Une fois de plus, Macron ne respecte pas l’esprit des institutions, qui voudrait que la force arrivée en tête, même en n’ayant pas la majorité absolue, choisisse son Premier ministre. D’ailleurs, il y a deux hommes de droite qui le disent mieux que moi. En l’occurrence Jean-Louis Debré et Dominique de Villepin. Je n’ai pas, en tant qu’économiste, un regard sur la nomination de François Bayrou, si ce n’est que cela montre une fois de plus que les classes dominantes ne veulent surtout pas entendre parler d’un changement d’orientation politique.
Entre François Bayrou et Emmanuel Macron, il n’y a pas tellement de différence de vision sur la politique économique à suivre. Il n’y a pas de rupture sur la ligne politique à mener à l’égard des plus aisés. Ni sur la politique de l’offre. Il y avait certes au Modem, au sein du « bloc central », quelques petites variations. Certains députés Modem ayant soutenu des augmentations d’impôt concernant les grandes entreprises ou les plus aisés. Ce qui n’était pas le cas des macronistes. Mais ça s’arrête là. Les classes dominantes veulent préserver leurs intérêts. Les gouvernements qui se succèdent ne sont pas là pour servir l’intérêt général, mais pour servir des intérêts particuliers. Si la coalition arrivée en tête aux législatives avait été nommée, peut-être aurait-on vu des choses différentes. Je précise toutefois qu’appliquer le programme du NFP, ce n’est pas la révolution communiste ou socialiste !

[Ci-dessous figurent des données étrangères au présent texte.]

(* ===== verification/Clock.v ===== *)
(** [forecasting/clock.py]: the receipt clocks. [ReceiptClock.now_ms] is modelled as one step on its last answer for a
    reading of the wall clock (the source, an argument); the lock makes each step atomic, so the answers of concurrent
    callers are those of some sequence of steps. *)
From S2P Require Import Prelude Json.

(** [_last], and a new reading; the answer is the new [_last]. *)
Definition now_ms (last : option Z) (reading : json) : res Z :=
  match reading with
  | JInt v => raise_if v <? 0 with ClockError "clock source returned" ;;
              Ok match last with None => v | Some l => Z.max l v end
  | _ => Raise (ClockError "clock source returned")
  end.

(** The answers to a sequence of readings, one call after another; a refused reading leaves the clock as it was. *)
Fixpoint answers (last : option Z) (readings : list json) : list (res Z) :=
  match readings with
  | [] => []
  | v :: t => let r := now_ms last v in
              r :: answers match r with Ok a => Some a | Raise _ => last end t
  end.

Definition manual_start (start_ms : json) : res Z :=
  match start_ms with
  | JInt s => raise_if s <? 0 with ClockError "bad start" ;; Ok s
  | _ => Raise (ClockError "bad start")
  end.

Definition manual_set (now : Z) (ms : json) : res Z :=
  match ms with
  | JInt z => raise_if z <? now with ClockError "the replay clock cannot move" ;; Ok z
  | _ => Raise (ClockError "the replay clock cannot move")
  end.

Definition manual_advance (now ms : Z) : res Z := manual_set now (JInt (now + ms)).

Definition times (l : list (res Z)) : list Z := omap (λ r, match r with Ok a => Some a | Raise _ => None end) l.

Lemma now_ms_ge last v a : now_ms last v = Ok a →
  0 ≤ a ∧ (∀ l, last = Some l → l ≤ a) ∧ ∃ z, v = JInt z ∧ (a = z ∨ last = Some a).
Proof.
  destruct v as [| |z| | | |]; try discriminate. unfold now_ms. intros H. ok_inv H. bool_prop. subst.
  destruct last as [l|]; split_and!; [lia|intros ? [= ->]; lia| |lia|done|exists z; auto].
  exists z. destruct (Z.max_spec l z) as [[? ->]|[? ->]]; auto.
Qed.

(** The receipt clock never goes backwards, whatever the wall clock does: the times it answers are sorted,
    non-negative, and each is a reading it was given or a repetition of its previous answer. *)
Theorem receipt_clock_monotone last readings :
  (∀ l, last = Some l → 0 ≤ l) →
  Sorted Z.le (or_default 0 last :: times (answers last readings)) ∧
  Forall (λ a, JInt a ∈ readings ∨ last = Some a) (times (answers last readings)).
Proof.
  revert last. induction readings as [|v t IH]; intros last Hl; cbn [answers times omap list_omap].
  - split; [by repeat constructor|constructor].
  - destruct (now_ms last v) as [a|e] eqn:E.
    + destruct (now_ms_ge _ _ _ E) as (H0 & Hge & z & -> & Hz).
      destruct (IH (Some a)) as [Hs Hf]; [by intros ? [= <-]|]. split.
      * apply Sorted_cons; [exact Hs|]. constructor. destruct last as [l|]; cbn; [by apply Hge|lia].
      * constructor; [destruct Hz as [->|]; [left; left|by right]|].
        eapply Forall_impl; [exact Hf|]. intros b [Hb|[= <-]]; [left; by right|].
        destruct Hz as [->|]; [left; left|by right].
    + destruct (IH last Hl) as [Hs Hf]. split; [done|]. eapply Forall_impl; [exact Hf|].
      intros b [Hb|Hb]; [left; by right|by right].
Qed.

Lemma receipt_clock_monotone_witness :
  Sorted Z.le (0 :: times (answers None [JInt 5; JInt 3; JNull; JInt 7])) ∧
  times (answers None [JInt 5; JInt 3; JNull; JInt 7]) = [5; 5; 7].
Proof. split; [|reflexivity]. apply (receipt_clock_monotone None). done. Defined.

Lemma manual_set_forward now ms t : manual_set now ms = Ok t → now ≤ t.
Proof. destruct ms; try discriminate. unfold manual_set. intros H. ok_inv H. bool_prop. lia. Qed.
(* ===== verification/Journal.v ===== *)
(** What the forecast journal of [forecasting/store.py] guarantees: an invariant of every reachable file, the immutability
    of what was committed, the idempotence of issuing, the single terminal outcome, the first receipt of an observation,
    and that recovery folds every outcome exactly once, before and after compaction. The operations are modelled in
    [Store.v]; here they become the steps of a transition system. *)
From stdpp Require Import relations.
From S2P Require Import Prelude Float64 Sha256 Json JsonRoundtrip Identity Store.

(** * Steps that write nothing *)

(** Only the process's mark may change, and never back. *)
Definition same_tables (s s' : store) : Prop := ∃ p, s' = set_problem p s ∧ (problem s ≠ None → p = problem s).

Lemma set_problem_id s : set_problem (problem s) s = s.
Proof. by destruct s. Qed.

Lemma same_refl s : same_tables s s.
Proof. exists (problem s). by rewrite set_problem_id. Qed.

Lemma same_trans s1 s2 s3 : same_tables s1 s2 → same_tables s2 s3 → same_tables s1 s3.
Proof.
  intros (p & -> & Hp) (q & -> & Hq). exists q. split; [done|]. cbn in Hq. intros Hn. rewrite Hq; [by apply Hp|].
  by rewrite Hp.
Qed.

Lemma same_fail why s : same_tables s (_fail why s).
Proof. unfold _fail. destruct (problem s) eqn:E; [apply same_refl|]. exists (Some why). split; [done|congruence]. Qed.

(** [m] only reads. *)
Definition reads {A} (m : SE store A) : Prop := ∀ s, wp m (λ _ s', same_tables s s') s.

Lemma reads_bind {A B} (m : SE store A) (k : A → SE store B) : reads m → (∀ a, reads (k a)) → reads (m ≫= k).
Proof.
  intros Hm Hk s. apply wp_bind. eapply wp_mono; [|apply Hm]. intros [a|e] s1 H; [|done].
  eapply wp_mono; [|apply Hk]. intros ? ? ?. by eapply same_trans.
Qed.
Lemma reads_ret {A} (a : A) : reads (mret a).
Proof. intros s. apply same_refl. Qed.
Lemma reads_throw {A} (e : exn) : reads (A := A) (mthrow e).
Proof. intros s. apply same_refl. Qed.
Lemma reads_lift {A} (r : res A) : reads (lift r).
Proof. intros s. apply same_refl. Qed.
Lemma reads_get : reads sget.
Proof. intros s. apply same_refl. Qed.
Lemma reads_raise_if {A} (c : bool) e (k : SE store A) : reads k → reads (raise_if c with e ;; k).
Proof. intros Hk s. destruct c; [apply same_refl|apply Hk]. Qed.
Lemma reads_guard {A} what (m : SE store A) : reads m → reads (_guard what m).
Proof.
  intros Hm s. specialize (Hm s). unfold wp, _guard in *. destruct (m s) as [[a|e] s']; [done|].
  destruct (unavailable e); [|done]. by eapply same_trans, same_fail.
Qed.
Lemma reads_mapM {A B} (f : A → SE store B) l : (∀ x, reads (f x)) → reads (mapM_se f l).
Proof. intros Hf. induction l; cbn; [apply reads_ret|]. repeat (apply reads_bind; intros); auto using reads_ret. Qed.
Lemma reads_row r : reads (_row_to_issuance r).
Proof.
  intros s. unfold wp, _row_to_issuance. destruct (negb _); [apply same_fail|].
  destruct (stored_models _); [apply same_refl|apply same_fail].
Qed.
Lemma reads_outcome o : reads (_row_to_outcome o).
Proof. intros s. unfold wp, _row_to_outcome. case_bool_decide; [apply same_refl|apply same_fail]. Qed.
Lemma reads_healthy : reads _require_healthy.
Proof. intros s. apply same_refl. Qed.
Lemma reads_quota env n : reads (_check_quota env n).
Proof. intros s. apply same_refl. Qed.
Lemma reads_retired key : reads (_refuse_retired key).
Proof. intros s. apply same_refl. Qed.
Lemma reads_find p : reads (find_issuance p).
Proof. apply reads_bind; [apply reads_get|]. intros s. destruct (List.find p _); auto using reads_bind, reads_row, reads_ret. Qed.
Lemma from_journal_witness : ∃ r, from_journal demo_issuance (demo_outcome_row 2) = Ok r ∧ r_epoch r = zero64 ∧ r_window_end r = 1800.
Proof.
  assert (is_ok (from_journal demo_issuance (demo_outcome_row 2)) = true) as H by (by vm_compute).
  destruct (from_journal _ _) as [r|e] eqn:E; [|discriminate H]. exists r. split; [reflexivity|].
  destruct (from_journal_sound _ _ _ E) as (_ & He & _ & _ & _ & Hw & _). split; [exact He|exact Hw].
Defined.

Quelles mesures budgétaires seraient les plus appropriées pour réduire le déficit public, tout en ne fragilisant pas l’activité économique, notamment l’agriculture et l’industrie ?

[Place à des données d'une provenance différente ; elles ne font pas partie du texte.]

(** One candidate: its hysteresis step and its verdict. *)
Definition judge (hyst : list (string * hysteresis)) (epoch : string) (g : Global) (t : TrustSettings)
    (model : string) (ci : CandidateInputs) : hysteresis * CandidateVerdict :=
  let '(gates, info) := candidate_gates ci g t in
  let h := step (or_default (new_hysteresis (ci_recipe ci) epoch) (dget model hyst)) (all_hold gates) (ci_ledger ci)
                (now_s g) t in
  let r := first_reason gates in
  (h, {| v_model := model; v_recipe := ci_recipe ci; v_gates := gates;
         v_reason := if bool_decide (r = "Ready") && negb (trusted h) then "ShadowInsufficient" else r;
         v_phase := verdict_phase h gates; v_trusted := trusted h; v_coverage_gate := gi_coverage_gate info;
         v_coverage_all := gi_coverage_all info; v_availability := av_outcomes (gi_availability info);
         v_prediction_availability := av_predictions (gi_availability info);
         v_overdue := av_overdue (gi_availability info); v_prospective_gate_bounds := gi_prospective info;
         v_replay_gate_bounds := gi_replay info; v_eta_seconds := if trusted h then None else gi_eta info |}).

Fixpoint index_of (x : string) (l : list string) : Z :=
  match l with [] => 0 | y :: t => if decide (x = y) then 0 else 1 + index_of x t end.

(** [max(ordered, key=lambda v: REASON_ORDER.index(v.reason))]: the first of the greatest. *)
Definition furthest (l : list CandidateVerdict) : option CandidateVerdict :=
  foldl (λ best v, match best with
                   | None => Some v
                   | Some b => if index_of (v_reason b) REASON_ORDER <? index_of (v_reason v) REASON_ORDER then Some v else best
                   end) None l.

(** The state kept between evaluations: hysteresis by model, and the selection under [SELECTION]. *)
Record trust_state := { ts_hyst : list (string * hysteresis); ts_selection : option selection }.

(** The paired evidence must be that of these candidates. *)
Definition pairs_match (epoch : string) (by_model : list (string * CandidateInputs)) (mp : string * pair_state) : bool :=
  let '(m, p) := mp in
  match dget m by_model with
  | None => true
  | Some ci =>
      bool_decide (m = NAIVE) ||
      (bool_decide (ps_epoch p = epoch) && bool_decide (ps_challenger p = m) && bool_decide (ps_baseline p = NAIVE)
       && bool_decide (dget m (ps_recipes p) = Some (ci_recipe ci))
       && bool_decide (dget NAIVE (ps_recipes p) = (ci_recipe <$> dget NAIVE by_model)))
  end.

Definition ready_reason (g : Global) : string :=
  if negb (replay_suite_passed g) then "ReplayGateMissing"
  else if negb (startup_budget_valid g) then "LeadInsufficient" else "Ready".
Lemma agree_dset k (g : bucket → bucket) d : (∀ f b, f ∈ GATE_FIELDS → bint f (g b) = bint f b) →
  agree d (dset k (g (or_default new_bucket (dget k d))) d).
Proof.
  intros Hg. induction d as [|[k' b] d IH]; cbn.
  - constructor. intros f Hf. rewrite Hg by done. unfold GATE_FIELDS in Hf. rewrite !elem_of_cons in Hf.
    destruct Hf as [->|[->|[->|[->|[->|[->|[->|[]%elem_of_nil]]]]]]]; done.
  - case_decide; constructor; [intros; by apply Hg|apply agree_refl|done|done].
Qed.

Lemma agree_sum f d d' : f ∈ GATE_FIELDS → agree d d' →
  sumZ ((λ p, bint f p.2) <$> d') = sumZ ((λ p : Z * bucket, bint f p.2) <$> d).
Proof.
  intros Hf. induction 1 as [|k b Hb|k b b' d d' Hb _ IH]; rewrite ?fmap_cons, ?sumZ_cons; cbn [snd];
    [done|cbn; rewrite Hb by done; lia|by rewrite Hb, IH].
Qed.

(** What [daily_gate_coverage] folds. *)
Definition add_day (days : list (Z * (Z * Z))) (p : Z * bucket) : list (Z * (Z * Z)) :=
  let '(k, v) := p in let d := k * HOUR / DAY in
  let '(bd, cv) := or_default (0, 0) (dget d days) in dset d (bd + bint "g_bd" v, cv + bint "g_cv" v) days.

Lemma dset_same {V} k (v : V) (d : list (Z * V)) : dget k d = Some v → dset k v d = d.
Proof. induction d as [|[k' v'] d IH]; cbn; [done|]. case_decide; [intros [= ->]; by subst|intros; by rewrite IH]. Qed.

Lemma agree_days (φ : Z * (Z * Z) → bool) d d' days : (∀ k, φ (k, (0, 0)) = true) → agree d d' →
  forallb φ (foldl add_day days d') = forallb φ (foldl add_day days d).
Proof.
  intros Hφ H. revert days. induction H as [|k b Hb|k b b' d d' Hb _ IH]; intros days; [done| |].
  - cbn. rewrite !Hb by (unfold GATE_FIELDS; list_member). set (x := k * HOUR / DAY).
    destruct (dget x days) as [[bd cv]|] eqn:E; cbn.
    + rewrite !Z.add_0_r. by rewrite dset_same.
    + rewrite dset_fresh by by apply dget_None. rewrite forallb_app. cbn. by rewrite Hφ, andb_true_r.
  - cbn [foldl]. rewrite IH. f_equal. f_equal. cbn. by rewrite !Hb by (unfold GATE_FIELDS; list_member).
Qed.

Lemma forallb_perm {A} (φ : A → bool) l l' : l ≡ₚ l' → forallb φ l = forallb φ l'.
Proof. induction 1; cbn; [done|congruence|destruct (φ x), (φ y); done|congruence]. Qed.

Il est vrai que l’agriculture et l’industrie sont des secteurs qui ont besoin d’être soutenus. Même si cela déplaît, il faut, à un moment donné, désobéir aux traités que les gouvernements précédents ont signé. Parce qu’il n’est pas normal que nos agriculteurs aient à faire face à des obligations sanitaires et sociales, qui sont d’ailleurs utiles et pas assez rigoureuses, et qui soient en concurrence avec des agriculteurs d’autres pays qui n’ont pas à respecter ces règles. Déjà, si on organise la concurrence, il faut que ce soit entre pays respectant les mêmes règles du jeu. On n’imagine pas un match de foot avec une équipe respectant certaines règles et une autre ayant des règles plus contraignantes. C’est un jeu de dupes. Or c’est ce jeu qu’on impose avec le libre-échange, la soi-disant « mondialisation heureuse ». C’est ce jeu qu’on impose à nos agriculteurs, à nos industriels depuis un certain nombre d’années, avec toutes les problématiques que cela engendre.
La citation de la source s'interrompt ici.